:: Required action ::
Would you please copy every line below that includes the string "left"?

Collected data
• • • • • • •

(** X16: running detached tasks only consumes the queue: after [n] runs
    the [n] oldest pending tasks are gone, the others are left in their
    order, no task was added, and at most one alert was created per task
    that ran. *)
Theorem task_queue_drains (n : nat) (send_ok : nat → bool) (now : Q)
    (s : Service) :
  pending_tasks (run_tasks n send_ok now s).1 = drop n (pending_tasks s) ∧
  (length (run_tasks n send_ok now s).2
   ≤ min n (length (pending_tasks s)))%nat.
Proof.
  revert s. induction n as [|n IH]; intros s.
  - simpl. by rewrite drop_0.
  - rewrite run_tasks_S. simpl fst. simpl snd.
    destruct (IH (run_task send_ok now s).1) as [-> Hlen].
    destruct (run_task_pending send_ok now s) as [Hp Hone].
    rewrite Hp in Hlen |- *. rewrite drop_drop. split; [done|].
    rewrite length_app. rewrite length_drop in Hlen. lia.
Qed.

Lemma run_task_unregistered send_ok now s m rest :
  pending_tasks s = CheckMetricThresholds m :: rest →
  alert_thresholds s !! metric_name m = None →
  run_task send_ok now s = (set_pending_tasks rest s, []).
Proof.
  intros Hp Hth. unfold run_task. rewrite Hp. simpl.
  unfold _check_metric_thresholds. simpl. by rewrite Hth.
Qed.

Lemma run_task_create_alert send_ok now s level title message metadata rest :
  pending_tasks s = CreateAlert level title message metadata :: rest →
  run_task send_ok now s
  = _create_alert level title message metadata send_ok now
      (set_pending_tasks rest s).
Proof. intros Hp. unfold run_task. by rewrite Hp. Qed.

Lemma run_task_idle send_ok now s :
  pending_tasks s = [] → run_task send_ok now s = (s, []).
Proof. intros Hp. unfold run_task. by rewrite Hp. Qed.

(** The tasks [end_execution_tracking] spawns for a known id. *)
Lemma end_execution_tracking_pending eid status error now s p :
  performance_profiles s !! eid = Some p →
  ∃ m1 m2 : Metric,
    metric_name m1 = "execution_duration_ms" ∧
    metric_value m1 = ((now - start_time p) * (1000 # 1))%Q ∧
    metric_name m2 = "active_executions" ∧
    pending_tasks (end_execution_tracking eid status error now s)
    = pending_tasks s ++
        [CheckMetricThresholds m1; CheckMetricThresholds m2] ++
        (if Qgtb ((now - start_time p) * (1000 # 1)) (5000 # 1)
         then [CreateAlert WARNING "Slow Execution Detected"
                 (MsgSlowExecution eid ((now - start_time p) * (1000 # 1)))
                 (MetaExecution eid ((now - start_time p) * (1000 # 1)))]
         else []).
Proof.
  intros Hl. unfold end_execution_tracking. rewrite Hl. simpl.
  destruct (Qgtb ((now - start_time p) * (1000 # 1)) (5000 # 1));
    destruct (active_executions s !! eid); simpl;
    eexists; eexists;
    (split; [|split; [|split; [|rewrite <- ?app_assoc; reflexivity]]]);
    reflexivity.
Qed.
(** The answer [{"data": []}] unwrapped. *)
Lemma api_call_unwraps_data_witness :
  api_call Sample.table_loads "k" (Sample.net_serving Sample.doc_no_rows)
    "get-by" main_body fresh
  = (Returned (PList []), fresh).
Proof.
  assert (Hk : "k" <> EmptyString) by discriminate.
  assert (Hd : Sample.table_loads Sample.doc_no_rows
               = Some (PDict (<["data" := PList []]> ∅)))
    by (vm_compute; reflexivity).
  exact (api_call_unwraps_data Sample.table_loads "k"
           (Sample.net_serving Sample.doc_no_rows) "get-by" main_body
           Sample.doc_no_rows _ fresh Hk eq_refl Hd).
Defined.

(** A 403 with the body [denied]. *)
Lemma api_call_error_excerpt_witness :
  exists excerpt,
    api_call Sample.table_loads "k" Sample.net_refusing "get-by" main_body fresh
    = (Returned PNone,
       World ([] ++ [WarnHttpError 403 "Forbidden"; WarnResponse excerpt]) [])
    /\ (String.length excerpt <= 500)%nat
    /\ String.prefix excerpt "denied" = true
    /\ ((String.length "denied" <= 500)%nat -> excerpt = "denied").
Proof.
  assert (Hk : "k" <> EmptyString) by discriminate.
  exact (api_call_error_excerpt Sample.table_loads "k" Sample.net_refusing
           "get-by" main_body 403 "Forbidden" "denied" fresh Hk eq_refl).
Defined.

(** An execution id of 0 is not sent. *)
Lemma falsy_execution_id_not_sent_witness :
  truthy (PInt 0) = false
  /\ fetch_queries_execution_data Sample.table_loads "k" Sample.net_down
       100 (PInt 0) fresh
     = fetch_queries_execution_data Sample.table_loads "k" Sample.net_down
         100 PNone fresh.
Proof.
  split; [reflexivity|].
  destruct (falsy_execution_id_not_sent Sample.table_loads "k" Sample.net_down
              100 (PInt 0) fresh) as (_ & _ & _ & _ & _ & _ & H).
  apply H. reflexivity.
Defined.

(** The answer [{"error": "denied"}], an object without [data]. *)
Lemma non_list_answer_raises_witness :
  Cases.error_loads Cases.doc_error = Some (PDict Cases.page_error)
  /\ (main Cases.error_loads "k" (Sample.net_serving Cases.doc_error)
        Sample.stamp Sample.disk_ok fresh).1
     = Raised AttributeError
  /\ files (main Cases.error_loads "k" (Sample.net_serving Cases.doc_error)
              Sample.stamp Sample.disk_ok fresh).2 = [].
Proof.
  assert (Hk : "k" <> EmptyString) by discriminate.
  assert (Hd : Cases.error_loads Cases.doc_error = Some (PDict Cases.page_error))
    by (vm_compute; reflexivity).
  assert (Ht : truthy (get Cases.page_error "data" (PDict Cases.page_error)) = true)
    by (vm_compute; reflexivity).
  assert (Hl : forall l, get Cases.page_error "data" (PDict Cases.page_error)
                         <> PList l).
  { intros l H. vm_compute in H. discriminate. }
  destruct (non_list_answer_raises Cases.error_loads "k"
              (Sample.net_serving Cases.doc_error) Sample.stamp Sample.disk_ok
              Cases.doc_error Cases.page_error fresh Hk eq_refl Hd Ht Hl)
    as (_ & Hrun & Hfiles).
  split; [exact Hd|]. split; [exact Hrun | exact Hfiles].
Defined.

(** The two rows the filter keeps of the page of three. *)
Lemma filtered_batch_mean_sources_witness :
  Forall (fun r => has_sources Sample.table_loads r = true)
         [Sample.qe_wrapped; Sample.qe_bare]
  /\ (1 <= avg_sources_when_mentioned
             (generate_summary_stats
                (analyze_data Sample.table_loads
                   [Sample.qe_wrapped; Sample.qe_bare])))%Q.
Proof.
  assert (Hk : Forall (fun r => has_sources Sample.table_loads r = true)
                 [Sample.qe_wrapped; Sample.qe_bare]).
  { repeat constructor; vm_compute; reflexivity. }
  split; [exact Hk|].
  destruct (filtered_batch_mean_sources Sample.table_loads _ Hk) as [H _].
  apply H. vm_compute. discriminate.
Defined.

• • • • • • •

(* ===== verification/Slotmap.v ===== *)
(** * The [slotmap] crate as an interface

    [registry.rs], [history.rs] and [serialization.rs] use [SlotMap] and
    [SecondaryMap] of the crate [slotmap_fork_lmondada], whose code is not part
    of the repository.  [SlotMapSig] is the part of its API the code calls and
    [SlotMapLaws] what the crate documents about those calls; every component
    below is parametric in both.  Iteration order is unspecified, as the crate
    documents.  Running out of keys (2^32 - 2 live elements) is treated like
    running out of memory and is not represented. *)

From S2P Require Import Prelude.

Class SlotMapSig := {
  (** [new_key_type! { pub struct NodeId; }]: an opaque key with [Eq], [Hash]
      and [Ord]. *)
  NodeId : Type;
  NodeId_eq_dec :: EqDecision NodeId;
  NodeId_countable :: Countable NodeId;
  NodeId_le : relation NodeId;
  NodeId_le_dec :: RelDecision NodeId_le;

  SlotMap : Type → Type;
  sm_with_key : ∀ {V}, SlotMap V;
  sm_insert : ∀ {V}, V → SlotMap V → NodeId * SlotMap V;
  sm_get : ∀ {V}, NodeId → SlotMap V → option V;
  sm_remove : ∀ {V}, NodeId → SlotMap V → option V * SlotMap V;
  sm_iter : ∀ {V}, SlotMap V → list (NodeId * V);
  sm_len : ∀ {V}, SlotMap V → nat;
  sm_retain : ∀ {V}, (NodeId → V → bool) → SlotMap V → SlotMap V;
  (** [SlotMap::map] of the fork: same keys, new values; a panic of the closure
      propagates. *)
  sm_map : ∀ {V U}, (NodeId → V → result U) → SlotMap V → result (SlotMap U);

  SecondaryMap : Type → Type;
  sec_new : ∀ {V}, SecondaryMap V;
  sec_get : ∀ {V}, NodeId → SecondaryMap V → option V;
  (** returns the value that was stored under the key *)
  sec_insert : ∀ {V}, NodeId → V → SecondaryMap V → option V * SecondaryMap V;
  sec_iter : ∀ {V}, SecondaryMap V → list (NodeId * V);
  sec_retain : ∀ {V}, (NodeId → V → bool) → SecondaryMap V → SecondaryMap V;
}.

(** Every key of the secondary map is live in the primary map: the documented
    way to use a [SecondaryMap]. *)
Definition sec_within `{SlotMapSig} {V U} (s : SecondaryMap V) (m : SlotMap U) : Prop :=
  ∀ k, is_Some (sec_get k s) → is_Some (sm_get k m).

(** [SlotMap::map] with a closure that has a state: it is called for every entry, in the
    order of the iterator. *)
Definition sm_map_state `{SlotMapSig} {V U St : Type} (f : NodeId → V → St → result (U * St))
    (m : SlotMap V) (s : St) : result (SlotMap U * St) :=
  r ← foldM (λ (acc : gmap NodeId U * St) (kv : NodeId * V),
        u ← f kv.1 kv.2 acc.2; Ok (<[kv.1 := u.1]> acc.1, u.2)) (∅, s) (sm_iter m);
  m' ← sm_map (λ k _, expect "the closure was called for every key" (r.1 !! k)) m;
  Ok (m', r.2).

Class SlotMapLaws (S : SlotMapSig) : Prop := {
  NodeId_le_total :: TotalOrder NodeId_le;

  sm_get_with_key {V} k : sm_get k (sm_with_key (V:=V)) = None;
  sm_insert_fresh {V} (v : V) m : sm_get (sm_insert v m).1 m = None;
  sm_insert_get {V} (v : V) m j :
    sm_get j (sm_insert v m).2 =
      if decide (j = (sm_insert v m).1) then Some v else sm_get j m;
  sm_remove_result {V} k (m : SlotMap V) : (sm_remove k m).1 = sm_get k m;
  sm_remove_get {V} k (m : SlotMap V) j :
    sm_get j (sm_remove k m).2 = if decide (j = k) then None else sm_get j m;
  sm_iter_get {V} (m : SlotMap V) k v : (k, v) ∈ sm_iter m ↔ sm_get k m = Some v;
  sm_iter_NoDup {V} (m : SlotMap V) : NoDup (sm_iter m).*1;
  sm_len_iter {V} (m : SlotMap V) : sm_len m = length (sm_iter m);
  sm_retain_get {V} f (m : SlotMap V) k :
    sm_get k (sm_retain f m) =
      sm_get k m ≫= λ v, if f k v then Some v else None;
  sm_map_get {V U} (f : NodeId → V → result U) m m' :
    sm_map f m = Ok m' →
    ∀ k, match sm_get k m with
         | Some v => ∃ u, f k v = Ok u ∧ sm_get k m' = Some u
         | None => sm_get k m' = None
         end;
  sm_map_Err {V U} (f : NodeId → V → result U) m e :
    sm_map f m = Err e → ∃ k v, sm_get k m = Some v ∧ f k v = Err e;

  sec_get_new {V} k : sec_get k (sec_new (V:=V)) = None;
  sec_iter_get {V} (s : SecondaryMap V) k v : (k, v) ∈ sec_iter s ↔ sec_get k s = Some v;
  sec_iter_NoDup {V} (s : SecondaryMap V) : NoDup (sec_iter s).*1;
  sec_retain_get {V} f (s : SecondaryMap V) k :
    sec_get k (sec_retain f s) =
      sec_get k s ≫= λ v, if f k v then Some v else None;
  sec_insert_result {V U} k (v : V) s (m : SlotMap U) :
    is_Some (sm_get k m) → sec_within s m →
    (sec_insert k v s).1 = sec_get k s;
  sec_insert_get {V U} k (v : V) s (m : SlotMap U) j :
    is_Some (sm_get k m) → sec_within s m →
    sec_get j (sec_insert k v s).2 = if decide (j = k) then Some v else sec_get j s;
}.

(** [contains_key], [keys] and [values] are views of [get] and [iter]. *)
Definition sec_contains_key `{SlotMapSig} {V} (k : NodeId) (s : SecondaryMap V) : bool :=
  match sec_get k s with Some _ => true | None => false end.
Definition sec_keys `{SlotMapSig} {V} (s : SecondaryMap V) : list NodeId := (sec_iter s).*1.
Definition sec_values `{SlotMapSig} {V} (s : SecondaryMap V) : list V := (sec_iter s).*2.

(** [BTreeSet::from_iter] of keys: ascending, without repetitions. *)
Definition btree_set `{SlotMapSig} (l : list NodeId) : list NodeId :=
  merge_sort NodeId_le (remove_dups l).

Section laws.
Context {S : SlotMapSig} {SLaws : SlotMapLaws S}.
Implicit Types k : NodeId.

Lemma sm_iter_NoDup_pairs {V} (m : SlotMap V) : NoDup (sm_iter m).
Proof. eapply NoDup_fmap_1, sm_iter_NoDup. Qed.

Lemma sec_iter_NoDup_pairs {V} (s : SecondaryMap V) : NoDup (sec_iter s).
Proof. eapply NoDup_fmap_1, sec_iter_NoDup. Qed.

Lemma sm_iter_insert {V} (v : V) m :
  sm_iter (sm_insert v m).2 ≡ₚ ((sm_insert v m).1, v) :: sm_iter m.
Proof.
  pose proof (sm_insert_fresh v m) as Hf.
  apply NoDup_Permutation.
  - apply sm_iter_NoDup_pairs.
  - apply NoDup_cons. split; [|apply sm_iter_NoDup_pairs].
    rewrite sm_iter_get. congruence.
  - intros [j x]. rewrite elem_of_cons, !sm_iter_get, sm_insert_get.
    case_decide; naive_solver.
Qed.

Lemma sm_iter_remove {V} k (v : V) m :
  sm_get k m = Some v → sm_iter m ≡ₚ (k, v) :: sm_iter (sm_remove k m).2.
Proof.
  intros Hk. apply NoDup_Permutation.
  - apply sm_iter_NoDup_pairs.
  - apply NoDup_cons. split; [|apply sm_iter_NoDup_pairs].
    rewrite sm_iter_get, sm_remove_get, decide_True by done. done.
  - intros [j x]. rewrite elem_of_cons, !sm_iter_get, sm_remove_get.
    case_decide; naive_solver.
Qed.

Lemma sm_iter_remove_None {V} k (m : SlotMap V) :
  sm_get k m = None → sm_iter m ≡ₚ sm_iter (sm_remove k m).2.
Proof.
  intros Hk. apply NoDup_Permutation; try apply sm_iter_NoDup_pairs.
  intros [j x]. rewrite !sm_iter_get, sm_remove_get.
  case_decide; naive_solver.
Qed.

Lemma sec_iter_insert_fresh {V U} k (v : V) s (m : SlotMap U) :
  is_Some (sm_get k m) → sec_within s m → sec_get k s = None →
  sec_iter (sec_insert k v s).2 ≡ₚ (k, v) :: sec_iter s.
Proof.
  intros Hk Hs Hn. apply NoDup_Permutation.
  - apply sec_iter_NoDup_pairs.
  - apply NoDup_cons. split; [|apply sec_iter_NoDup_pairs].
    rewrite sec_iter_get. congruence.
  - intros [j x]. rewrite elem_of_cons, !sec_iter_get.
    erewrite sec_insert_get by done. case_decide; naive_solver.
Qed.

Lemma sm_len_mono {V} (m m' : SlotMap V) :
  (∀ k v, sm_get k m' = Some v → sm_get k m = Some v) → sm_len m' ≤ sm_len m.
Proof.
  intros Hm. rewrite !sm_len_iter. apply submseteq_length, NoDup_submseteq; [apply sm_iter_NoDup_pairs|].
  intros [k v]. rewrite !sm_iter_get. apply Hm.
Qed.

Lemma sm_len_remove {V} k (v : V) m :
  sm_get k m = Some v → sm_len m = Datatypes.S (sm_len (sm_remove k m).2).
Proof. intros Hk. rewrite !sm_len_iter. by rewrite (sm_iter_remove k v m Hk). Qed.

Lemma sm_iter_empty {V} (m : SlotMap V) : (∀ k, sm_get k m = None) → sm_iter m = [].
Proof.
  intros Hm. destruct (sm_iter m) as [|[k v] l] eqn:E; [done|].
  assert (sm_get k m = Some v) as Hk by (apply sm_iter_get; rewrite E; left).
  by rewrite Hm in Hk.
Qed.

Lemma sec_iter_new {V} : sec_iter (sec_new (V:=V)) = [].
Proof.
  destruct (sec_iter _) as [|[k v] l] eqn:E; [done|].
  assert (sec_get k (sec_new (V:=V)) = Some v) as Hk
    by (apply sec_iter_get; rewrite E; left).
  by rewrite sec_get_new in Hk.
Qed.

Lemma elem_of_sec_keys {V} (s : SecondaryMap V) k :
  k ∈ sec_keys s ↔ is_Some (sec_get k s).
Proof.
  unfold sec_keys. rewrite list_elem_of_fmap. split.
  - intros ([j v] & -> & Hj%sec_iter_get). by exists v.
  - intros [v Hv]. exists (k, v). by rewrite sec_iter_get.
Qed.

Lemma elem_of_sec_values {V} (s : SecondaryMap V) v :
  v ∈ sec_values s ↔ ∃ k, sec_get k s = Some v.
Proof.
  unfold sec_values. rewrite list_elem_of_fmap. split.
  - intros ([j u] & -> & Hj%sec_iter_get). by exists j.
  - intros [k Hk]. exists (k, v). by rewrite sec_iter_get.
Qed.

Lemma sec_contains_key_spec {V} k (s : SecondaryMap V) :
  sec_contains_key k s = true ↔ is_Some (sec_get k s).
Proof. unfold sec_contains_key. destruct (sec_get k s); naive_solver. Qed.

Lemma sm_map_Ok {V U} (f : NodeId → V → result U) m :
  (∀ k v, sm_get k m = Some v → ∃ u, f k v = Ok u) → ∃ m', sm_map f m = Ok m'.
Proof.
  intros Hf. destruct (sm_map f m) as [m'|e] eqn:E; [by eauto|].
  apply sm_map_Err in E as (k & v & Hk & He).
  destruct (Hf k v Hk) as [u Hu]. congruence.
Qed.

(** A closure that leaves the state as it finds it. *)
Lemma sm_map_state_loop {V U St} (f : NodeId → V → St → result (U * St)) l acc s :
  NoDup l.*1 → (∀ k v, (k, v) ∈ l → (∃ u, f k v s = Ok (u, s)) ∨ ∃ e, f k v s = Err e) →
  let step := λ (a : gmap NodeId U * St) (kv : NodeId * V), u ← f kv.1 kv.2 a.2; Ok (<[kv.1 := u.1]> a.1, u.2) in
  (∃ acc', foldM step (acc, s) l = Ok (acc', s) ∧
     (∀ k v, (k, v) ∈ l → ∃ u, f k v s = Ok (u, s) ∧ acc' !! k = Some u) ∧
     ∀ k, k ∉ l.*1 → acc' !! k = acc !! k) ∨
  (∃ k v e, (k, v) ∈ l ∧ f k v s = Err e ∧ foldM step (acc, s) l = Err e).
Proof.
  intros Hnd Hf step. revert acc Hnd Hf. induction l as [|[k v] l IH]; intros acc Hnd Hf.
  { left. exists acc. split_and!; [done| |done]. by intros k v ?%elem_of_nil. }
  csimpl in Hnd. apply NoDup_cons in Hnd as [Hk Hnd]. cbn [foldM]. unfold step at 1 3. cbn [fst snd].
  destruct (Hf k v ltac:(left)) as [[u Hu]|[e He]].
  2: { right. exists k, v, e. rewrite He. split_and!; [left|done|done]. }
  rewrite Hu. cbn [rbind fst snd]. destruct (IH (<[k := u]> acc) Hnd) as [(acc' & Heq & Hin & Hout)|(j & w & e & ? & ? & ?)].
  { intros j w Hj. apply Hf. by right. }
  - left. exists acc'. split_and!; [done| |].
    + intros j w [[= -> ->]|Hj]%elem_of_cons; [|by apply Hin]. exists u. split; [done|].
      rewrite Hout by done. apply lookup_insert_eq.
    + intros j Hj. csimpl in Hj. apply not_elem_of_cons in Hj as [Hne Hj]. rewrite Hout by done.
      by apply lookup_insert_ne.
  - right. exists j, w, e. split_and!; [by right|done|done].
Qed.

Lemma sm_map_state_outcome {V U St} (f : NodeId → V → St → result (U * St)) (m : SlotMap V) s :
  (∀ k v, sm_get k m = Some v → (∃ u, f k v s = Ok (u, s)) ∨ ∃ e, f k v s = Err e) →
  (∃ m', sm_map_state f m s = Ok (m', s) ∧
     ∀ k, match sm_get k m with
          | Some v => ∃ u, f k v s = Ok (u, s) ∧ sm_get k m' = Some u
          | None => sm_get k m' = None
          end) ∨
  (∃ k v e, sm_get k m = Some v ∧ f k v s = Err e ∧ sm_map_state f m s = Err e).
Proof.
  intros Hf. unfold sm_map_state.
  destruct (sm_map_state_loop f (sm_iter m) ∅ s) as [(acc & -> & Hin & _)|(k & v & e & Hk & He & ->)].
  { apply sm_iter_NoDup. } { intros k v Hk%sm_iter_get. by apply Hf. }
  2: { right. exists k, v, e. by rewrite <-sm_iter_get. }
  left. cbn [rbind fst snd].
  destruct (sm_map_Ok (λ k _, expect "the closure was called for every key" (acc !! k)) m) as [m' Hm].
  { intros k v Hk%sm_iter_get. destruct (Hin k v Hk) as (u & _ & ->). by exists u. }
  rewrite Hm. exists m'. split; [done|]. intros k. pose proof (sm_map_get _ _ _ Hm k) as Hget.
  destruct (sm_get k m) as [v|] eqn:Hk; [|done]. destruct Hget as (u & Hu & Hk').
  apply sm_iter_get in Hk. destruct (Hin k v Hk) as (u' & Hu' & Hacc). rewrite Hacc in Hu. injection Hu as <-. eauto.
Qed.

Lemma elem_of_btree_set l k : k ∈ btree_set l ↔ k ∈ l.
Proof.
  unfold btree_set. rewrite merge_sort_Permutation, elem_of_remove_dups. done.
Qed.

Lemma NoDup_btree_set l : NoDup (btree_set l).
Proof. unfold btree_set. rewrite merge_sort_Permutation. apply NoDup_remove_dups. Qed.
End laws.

• • • • • • •

:: Written solution ::
    the [n] oldest pending tasks are gone, the others are left in their
  assert (sm_get k m = Some v) as Hk by (apply sm_iter_get; rewrite E; left).
    by (apply sec_iter_get; rewrite E; left).
  { left. exists acc. split_and!; [done| |done]. by intros k v ?%elem_of_nil. }
  destruct (Hf k v ltac:(left)) as [[u Hu]|[e He]].
  2: { right. exists k, v, e. rewrite He. split_and!; [left|done|done]. }
  - left. exists acc'. split_and!; [done| |].
  left. cbn [rbind fst snd].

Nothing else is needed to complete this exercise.